C’est la petite boîte qui monte. Pas si petite en réalité : Ÿnsect vient de réaliser une levée de fonds record de 110 millions d’euros pour financer la plus grande usine mondiale de production d’insectes à Poulainville, dans les Hauts-de-France. Antoine Hubert, l’un des cofondateurs, nous explique comment il compte imposer ses matières premières (huile et farines) dans l’alimentation animale.
Avec l’accroissement de la population mondiale, les besoins nutritionnels de la planète augmentent. Pour les satisfaire, l’Organisation des Nations unies pour l’alimentation et l’agriculture (FAO) recommande l’introduction d’insectes dans les menus. Nutritifs et peu nocifs pour l’environnement, ils représenteraient une des solutions possibles pour résoudre le problème de la faim dans le monde. D’ailleurs, les insectes remplissent déjà les assiettes de nombreux pays et nourrissent deux milliards de personnes, selon la FAO.
Les croquettes de votre chien en contiendront peut-être bientôt. Dans son site de production de Dôle, dans le Jura, Ÿnsect élève des millions de vers de farine, la larve du scarabée Molitor, pour les transformer en poudre ou en huile destinées à l’alimentation des animaux d’élevage et domestiques mais aussi, aux engrais végétaux.
Un marché tellement énorme (700 millions de dollars) qu’à peine huit ans après son lancement, l’entreprise s’apprête à construire la plus grande unité de production d’insectes, à Poulainville, dans les Hauts-de-France.

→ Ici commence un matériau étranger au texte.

(** ** The matcher against the language of a pattern *)

Lemma star_inv p k : forall s n,
  star p k s = Some n ->
  exists u rest m,
    s = u ++ rest /\ forallb p u = true /\ k rest = Some m /\ n = length u + m.
Proof.
  induction s as [|c s IH]; simpl; intros n H.
  - exists [], [], n. auto.
  - destruct (p c) eqn:Hc.
    + destruct (star p k s) as [n'|] eqn:Hs.
      * injection H as <-. destruct (IH _ eq_refl) as (u & rest & m & -> & Hu & Hk & ->).
        exists (c :: u), rest, m. simpl. rewrite Hc, Hu. auto.
      * exists [], (c :: s), n. auto.
    + exists [], (c :: s), n. auto.
Qed.

Lemma star_fallback p k : forall s,
  (exists m, k s = Some m) -> exists n, star p k s = Some n.
Proof.
  intros [|c s] [m Hm]; simpl; eauto.
  destruct (p c); eauto. destruct (star p k s); eauto.
Qed.

Lemma star_complete p k : forall u s,
  forallb p u = true -> (exists m, k s = Some m) ->
  exists n, star p k (u ++ s) = Some n.
Proof.
  induction u as [|c u IH]; simpl; intros s Hu Hk.
  - now apply star_fallback.
  - apply andb_prop in Hu as [Hc Hu]. rewrite Hc.
    destruct (IH s Hu Hk) as [n ->]. eauto.
Qed.

Lemma match_here_sound : forall r s n,
  match_here r s = Some n ->
  exists w rest, s = w ++ rest /\ length w = n /\ matches r w.
Proof.
  induction r as [|[p q] r IH]; simpl; intros s n H.
  - injection H as <-. exists [], s. repeat split. constructor.
  - destruct q.
    + destruct s as [|c s]; [discriminate|].
      destruct (p c) eqn:Hc; [|discriminate].
      destruct (match_here r s) as [m|] eqn:Hm; [|discriminate].
      injection H as <-. destruct (IH _ _ Hm) as (w & rest & -> & <- & Hw).
      exists (c :: w), rest. repeat split. now constructor.
    + assert (Hskip : forall s0, match_here r s0 = Some n ->
                exists w rest, s0 = w ++ rest /\ length w = n
                               /\ matches ((p, Opt) :: r) w).
      { intros s0 H0. destruct (IH _ _ H0) as (w & rest & -> & <- & Hw).
        exists w, rest. repeat split. now constructor. }
      destruct s as [|c s]; [now apply Hskip|].
      destruct (p c) eqn:Hc; [|now apply Hskip].
      destruct (match_here r s) as [m|] eqn:Hm; [|now apply Hskip].
      injection H as <-. destruct (IH _ _ Hm) as (w & rest & -> & <- & Hw).
      exists (c :: w), rest. repeat split. now constructor.
    + destruct (star_inv _ _ _ _ H) as (u & rest & m & -> & Hu & Hk & ->).
      destruct (IH _ _ Hk) as (w & rest' & -> & <- & Hw).
      exists (u ++ w), rest'. rewrite app_assoc, length_app.
      repeat split. now constructor.
    + destruct s as [|c s]; [discriminate|].
      destruct (p c) eqn:Hc; [|discriminate].
      destruct (star p (match_here r) s) as [k|] eqn:Hs; [|discriminate].
      injection H as <-.
      destruct (star_inv _ _ _ _ Hs) as (u & rest & m & -> & Hu & Hk & ->).
      destruct (IH _ _ Hk) as (w & rest' & -> & <- & Hw).
      exists (c :: u ++ w), rest'. simpl. rewrite app_assoc, length_app.
      repeat split. now constructor.
Qed.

Baptisée Ÿnfarm, cette ferme high-tech a fait l’objet de 25 dépôts de brevets et fournira à terme 20.000 tonnes de protéines par an. (...)
Ÿnsect a choisi de se spécialiser sur la production du Molitor, un scarabée dont la larve est le ver de farine, bien connu des scientifiques. Ce ver contient naturellement 72 % de protéines, un niveau équivalent à celui des meilleures farines de poisson et qui correspond aux besoins intrinsèques des principaux animaux d’élevage : saumons, crevettes, poulets, porcs... Il apporte aussi des bénéfices santé majeurs permettant de réduire l’usage des antibiotiques dans les élevages. On a ainsi réduit d’un tiers la mortalité dans les fermes à truites et crevettes notamment. (...)

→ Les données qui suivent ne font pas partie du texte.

(** * cube: the step loop, tool dispatch and type-tagged serialization

    A shallow embedding of the Python package [cube] (modules [cube.base],
    [cube.core], [cube.tool] and [cube.environment]) together with the
    properties its specification states about them.

    Python objects are embedded as follows.
    - A value is a [pyvalue]; a [dict] with string keys is a [gmap string pyvalue],
      so two dicts are equal exactly when they hold the same items.
    - A call that may raise returns a [res]: [Ok v] or [Raise e].
    - The state that tasks and tools own is an abstract world [W]; a method of a
      task or a tool is a function [W -> res A * W].
    - What pydantic, PIL, base64, json and the import system do is not code of
      the package: it is taken as a parameter ([PyLib], the handlers and the
      import table of section [TypedBaseModel]). *)

From Stdlib Require Import Floats Ascii String.
From stdpp Require Import gmap strings list fin_maps pretty.

Set Warnings "-register-all".
Set Default Proof Using "Type".

(* ===================================================================== *)
(** * Python values, exceptions and results                               *)
(* ===================================================================== *)

(** A class object.  The tag written by the serializer only holds
    [__module__] and [__name__]; [class_serial] tells apart two class objects
    that carry the same pair (a class created inside a function, say). *)
Record pyclass := PyClass {
  class_module : string;
  class_name : string;
  class_serial : nat
}.

#[global] Instance pyclass_eq_dec : EqDecision pyclass.
Proof. solve_decision. Defined.

(** A [PIL.Image.Image]: its mode, its size and its raw pixel bytes. *)
Record Image := mkImage {
  im_mode : string;
  im_size : nat * nat;
  im_pixels : list Byte.byte
}.

Inductive pyvalue :=
| VNone
| VBool (b : bool)
| VInt (n : Z)
| VStr (s : string)
| VList (xs : list pyvalue)
| VDict (d : gmap string pyvalue)
| VModel (cls : pyclass) (fields : gmap string pyvalue)
| VImage (im : Image).

Abbreviation pydict := (gmap string pyvalue).

(** Python's truth value of an object ([bool(v)]); models and images define
    neither [__bool__] nor [__len__] and are always true. *)
Definition truthy (v : pyvalue) : bool :=
  match v with
  | VNone => false
  | VBool b => b
  | VInt n => negb (n =? 0)%Z
  | VStr s => negb (String.eqb s "")
  | VList xs => match xs with [] => false | _ => true end
  | VDict d => match map_to_list d with [] => false | _ => true end
  | VModel _ _ => true
  | VImage _ => true
  end.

Très vite, Ÿnsect a cherché à valoriser les coproduits de l’élevage de Molitor, en particulier les déjections des insectes appelées frass. Il est apparu que ce produit avait des propriétés très intéressantes pour la nutrition des plantes. (...)
Ÿnsect part d’une évidence : dans la nature, tous les animaux mangent des insectes, c’est la base de leur régime alimentaire. Les plantes grandissent sur du compost naturellement produit par les insectes, les vers de terre, etc. Pourtant, aujourd’hui, aucun poisson que vous mangez n’a, lui-même, mangé dans sa vie des insectes, aucun grain n’aura poussé sur un engrais issu d’insectes. Savez-vous comment sont nourris les animaux d’élevage aujourd’hui ? Essentiellement avec du soja — souvent génétiquement modifié —, des céréales, des farines de volailles ou de poisson dont les stocks s’amenuisent. L’élevage d’insectes émet aussi peu d’émissions de gaz à effet de serre et a une très faible empreinte au sol par rapport à toute autre protéine végétale ou animale. (...)

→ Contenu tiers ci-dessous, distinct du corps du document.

(* ===== verification/Prelude.v ===== *)
(** * Verification of the Ads-Management core

    The repository is a performance hub for advertising: a NestJS API
    (apps/api), a web client (apps/web) and operator programs
    (apps/api/maintenance).  This library models the API's core logic and its
    stateful storage service, and proves what makes them correct.  All paths
    below are under src/; [domain/] and [storage/] stand for
    apps/api/src/domain/ and apps/api/src/storage/.

    ** How the code is modelled

    A JavaScript number is an IEEE binary64 value ([JsNumber.num], computed by
    the rounding of the standard library's SpecFloat); theorems about money and
    counts are stated for whole amounts within the safe-integer range, where
    [SafeInteger] proves that the arithmetic is exact.  A string is a list of
    UTF-16 code units ([JsString]); what depends on Unicode tables or on the
    host's locale (case, NFKC, localeCompare) is a class with documented laws.
    A date is its time value ([JsDate]).  Code that throws returns [result];
    the storage service is a computation of the monad of [Effects], in which
    every call may fail before or after its effect and a transaction may be
    rolled back or committed without an answer; the account services are
    requests of [Concurrency], which also interleave.
    Prisma queries are modelled by what they ask of a table; SHA-256, random
    identifiers and the chunks of a stream are parameters.

    ** Files

    - Prelude: arrays, [sort], [Set], [Map], grouping, tactics and hints.
    - JsNumber, SafeInteger: numbers, and their exactness on safe integers.
    - JsString, JsDate: strings, exceptions and JSON values; the calendar.
    - DateNumber: domain/date-number.ts, domain/effective-rule.ts,
      common/date-range.ts.  Accepted dates are canonical and read back, a
      range counts its days, the effective rule is the best one covering a day.
    - Metrics: domain/margin-calculator.ts, period-metric-calculator.ts,
      meta-video-metrics.ts, comparison-calculator.ts and
      cafe24-sales-calculator.ts, one Module each.  Totals are sums whatever
      the order of the rows; the Cafe24 margin is the shared margin.
    - Matching: domain/matching.ts, adset-name-normalizer.ts and
      creative-name-parser.ts.  Comparing date texts is comparing days; a
      product is found by manual history, then by the best rule.
    - Decision: domain/decision-classifier.ts and duplicate-policy.ts, and in
      Module Service the run of decisions/decisions.service.ts.  Decisions
      exclude each other as they should and a stage gets one verdict.
    - ProductMatchers: domain/cafe24-matcher.ts, coupang-product-matcher.ts,
      coupang-price-resolver.ts, one Module each.  The outcome is characterised
      on every branch, ambiguous matches included.
    - Coupon: domain/cafe24-coupon-matcher.ts.  The selected rule is optimal
      and the discount is spread over the products without loss.
    - CoupangProfit, CoupangPipeline: domain/coupang-profit-calculator.ts and
      coupang-profit-pipeline.ts, from reported sales and manual purchases to
      the combined profit of a product and day.
    - StorageKey, FileStorage: storage/storage-reference.ts, file-storage.ts
      (the class [FileStorage] and the laws [FileStorageLaws] its clients use),
      local-file-storage.ts (an instance that satisfies the laws) and
      configured-file-storage.ts.  An accepted key stays below the root.
    - SecurityAudit: security-audit/security-audit.types.ts.
    - Effects: the monad and its rules ([wp]).
    - Tombstone: storage/storage-tombstone.service.ts, every method.
      TombstoneObjects, TombstoneRows and TombstoneSafety prove what each step
      does; TombstoneGuarantees states the theorems on whole runs: no object is
      lost, answers are true, only an authorised purge destroys, and retaining
      then restoring is the identity.  The first two ask that a [retain] names a
      key of the record it is about, which the service does not check; without
      it an object can be lost (an example shows how).
    - UploadStorage: uploads/upload-storage.service.ts, the references and files
      of Meta uploads, whose keys are those of one upload each: with them that
      condition holds.
    - Limits: common/heavy-operation.ts, storage/temporary-storage-budget.ts
      and auth/postgres-security-rate-limiter.ts, one Module each: what they
      admit, after any sequence of requests.
    - Access: the policies that only compute: auth/role-permissions.ts,
      users/invite-state-machine.ts, auth/session-idle.ts,
      auth/email-normalizer.ts, common/safe-export-cell.ts.
    - Concurrency: requests as trees of transactions and calls, the system
      that interleaves them, and rely-guarantee specifications ([safe]).
    - Users: users/users.service.ts and user-lifecycle.errors.ts on that, with
      the interface of auth/identity-provider.ts as a class with laws.  Auth:
      auth/auth.service.ts without refresh, auth.errors.ts,
      invitation.errors.ts, supabase-jwt.verifier.ts.  UsersSafety and
      AuthSafety show that every transaction and call keeps the invariant and
      the guarantee; UsersGuarantees concludes for every interleaving: a super
      administrator remains, invitations follow their state machine, changes
      are audited, and no identity of an account in use is deleted.  UsersRaces
      runs the read and the write of an update as two actions among all other
      requests: authorization versions tell changes apart, but for an update that
      overtook another transaction, which an example shows.
    - LocalCredentials: auth/local-credentials.ts, user names, passwords and
      the limiter of key derivations.  LocalAccounts:
      auth/local-auth.service.ts and users/local-users.service.ts, every
      method, as requests that interleave.  LocalSafety shows what each
      transaction keeps, LocalGuarantees concludes: a super administrator
      remains, an authenticated caller is an active account with a live
      session, a setup token opens once, what is revoked stays revoked, and a
      password reset ends every old way in.
    - Transactions: how a transaction that succeeded is taken apart, and the
      relations that transactions keep ([respects]).
    - RequestBody: the values of a request body, and the interface of the
      decimal library as a class with laws; FixedDecimals is an instance.
    - Timeline: settings as rows with first and last days, the pass that stores
      the last days and the choice of the row for a day, with the history from
      first days to settings that they stand for.  RuledTable: a table of such
      histories, one per owner, and what statements do to it.
      RuledErasure: tables that agree but for the last days of some owners.
    - Pattern: regular expressions as JavaScript runs them, with the texts they
      match.  CoupangPriceText, CoupangMargin: domain/coupang-price-text.ts and
      coupang-margin-csv.ts, one Module each: which lines and rows are accepted.
    - CoupangDb, CoupangRules: coupang/coupang.service.ts, the tables, and the
      requests on cost rules, product settings and sales fees.
      CoupangRulesSafety and CoupangFeesSafety show what each of them does to
      the histories; CoupangRulesGuarantees concludes: the selected rule is the
      setting in force, a saved or corrected cost changes the history on its
      day only, and every table stays a table of timelines.
    - CoupangVersions, CoupangUploads, CoupangCostUploads: of the same service
      the versions of imported rows, the reservation of uploads and their
      retries, the imports of price lists and margin sheets, and deleteUpload.
      CoupangRollback and CoupangImports show what taking back the rows of an
      upload undoes and what its rows did; CoupangUploadsGuarantees concludes:
      an import that succeeded can be removed at once, which restores every
      cost rule and upload, and a removal out of order is refused.
    - CoupangSheets, CoupangSheetUploads: the imports of sales and advertising
      sheets, from the cells of a sheet to versioned rows.  CoupangVersionsSafety
      shows what a row does to the versions of its key; CoupangSheetGuarantees
      and CoupangSheetRemoval conclude: a key has at most one current row through
      any sequence of imports and removals, and a sales import can be removed.
    - MetaRows: uploads/meta-metric-write-data.ts, upload-contracts.ts and
      meta-adset-aggregates.ts, the rows of Meta metrics and the day of an ad
      set computed from its ads.  MetaVersions: uploads/upload-keys.ts,
      meta-metric-version.service.ts, meta-adset-aggregate.service.ts, the loop
      of meta-ad-daily-import.service.ts over its metrics and what
      upload-lifecycle.service.ts deletes and restores.  MetaTables shows what
      each statement does to a table of versions, over the class [MetricTable]
      of which both tables are instances; MetaGuarantees concludes: a current
      row is the newest of its key, an import serves exactly the rows of its
      file and ad sets computed from them, and deleting an upload just imported
      restores all but what its snapshot hid.
    - ZipArchive, UploadProfiles, UploadText, UploadXlsx, UploadPreflight:
      file-security/, the checks of an uploaded file and its name before
      anything reads it: the bytes of a ZIP directory, profiles and the streams
      that are cut off at a limit, text files, spreadsheets, and the whole
      check of a file or a bundle.  What is accepted is within every limit.
      JsonSafety: validation/dangerous-json-keys.pipe.ts; a body is accepted
      exactly if no object in it has a dangerous key, within depth and size.
    - ExchangeRates: exchange-rates/ and uploads/upload-exchange-rate.service.ts
      as requests that interleave; ExchangeRatesGuarantees: every stored rate
      was published by the bank for the day it names, and the rates of an
      upload, once ensured, stand.
    - RequestSecurity: auth/request-security.service.ts, cookie.service.ts and
      the five guards of a request; RequestGuards: what they admit, that a
      message of the edge is used once, and that issued tokens are accepted.

    ** Recursion and bounds

    Recursion is structural, on lists, texts or a number of digits, days or
    lines, but for two loops with fuel, each with a theorem that the fuel is
    enough: the reading of a ZIP directory
    ([ZipArchive.inspectRawCentralDirectory_ends]) and the walk through a JSON
    body, bounded by its number of nodes ([JsonSafety.assertSafeJsonKeys_spec]).
    The digit functions take a fuel of 20, more than the digits of any safe
    integer, and the shortest text of a number tries up to 17 digits, which
    denote any binary64 number, at a magnitude below 700.  No theorem is about
    a run that could run out of fuel.

    ** Not modelled

    In the storage service concurrent requests are modelled only for the
    insertion of a tombstone ([Effects.Raced]), the advisory lock taken by each
    transaction being the reason why its transactions are not interleaved.  In
    the account services requests interleave between transactions, and each
    transaction is one action, which is stronger than READ COMMITTED where two
    transactions take different locks (see Users); the update
    of an account, which decides by the row it has read whether the version
    rises, is split into its read and its write in UsersRaces.  The transactions of the
    Coupang histories are one action each because of their advisory locks; those
    of Meta imports too, where the unique constraint on versions refuses one of
    two that write the same key at once.  Versions and counters of rows are
    unbounded integers, except the rate limiter's counter.  Foreign keys are
    modelled where deleting depends on them.

    Left out of modelled components: AuthService.refresh, whose transaction
    holds a lock during provider calls; the deletion of expired sessions; the
    checks of the local directory for links and special files and the
    durability protocol of its pending files; the replay of a message of the
    edge between the check of its nonce and its statement; in a Meta import the
    reservation of the upload with its file and fence, the writing of campaigns,
    ads and creatives, and the rows kept of an upload.

    Not modelled, with no logic of their own beyond queries and calls of the
    modelled parts: the services of Cafe24 sales, products, mappings, settings,
    metrics, reports and change logs, the manual purchases, groups, promotion
    imports and reports of apps/api/src/coupang, and the authentication
    controller.  Not modelled because they are mostly input and output of other
    systems: the Supabase and Windows adapters, the spreadsheet and CSV readers
    (the imports start from the text or cells of a file), server set-up, the operator
    programs of apps/api/maintenance, the web client, and the tests. *)

From Stdlib Require Export ZArith Lia Bool.
From Stdlib Require Import Sorting.Sorted.
From stdpp Require Export base decidable option list gmap.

Notre unité de Dôle comporte ainsi plus de 3 niveaux de confinement avec plusieurs systèmes d’alarmes. Elle est équipée de technologies très sophistiquées qui assurent la biosécurité. Nous travaillons aussi en étroite collaboration avec la préfecture et en associant les associations environnementales locales.
À terme, l’Homme mangera-t-il aussi des dérivés d’insectes ? (...)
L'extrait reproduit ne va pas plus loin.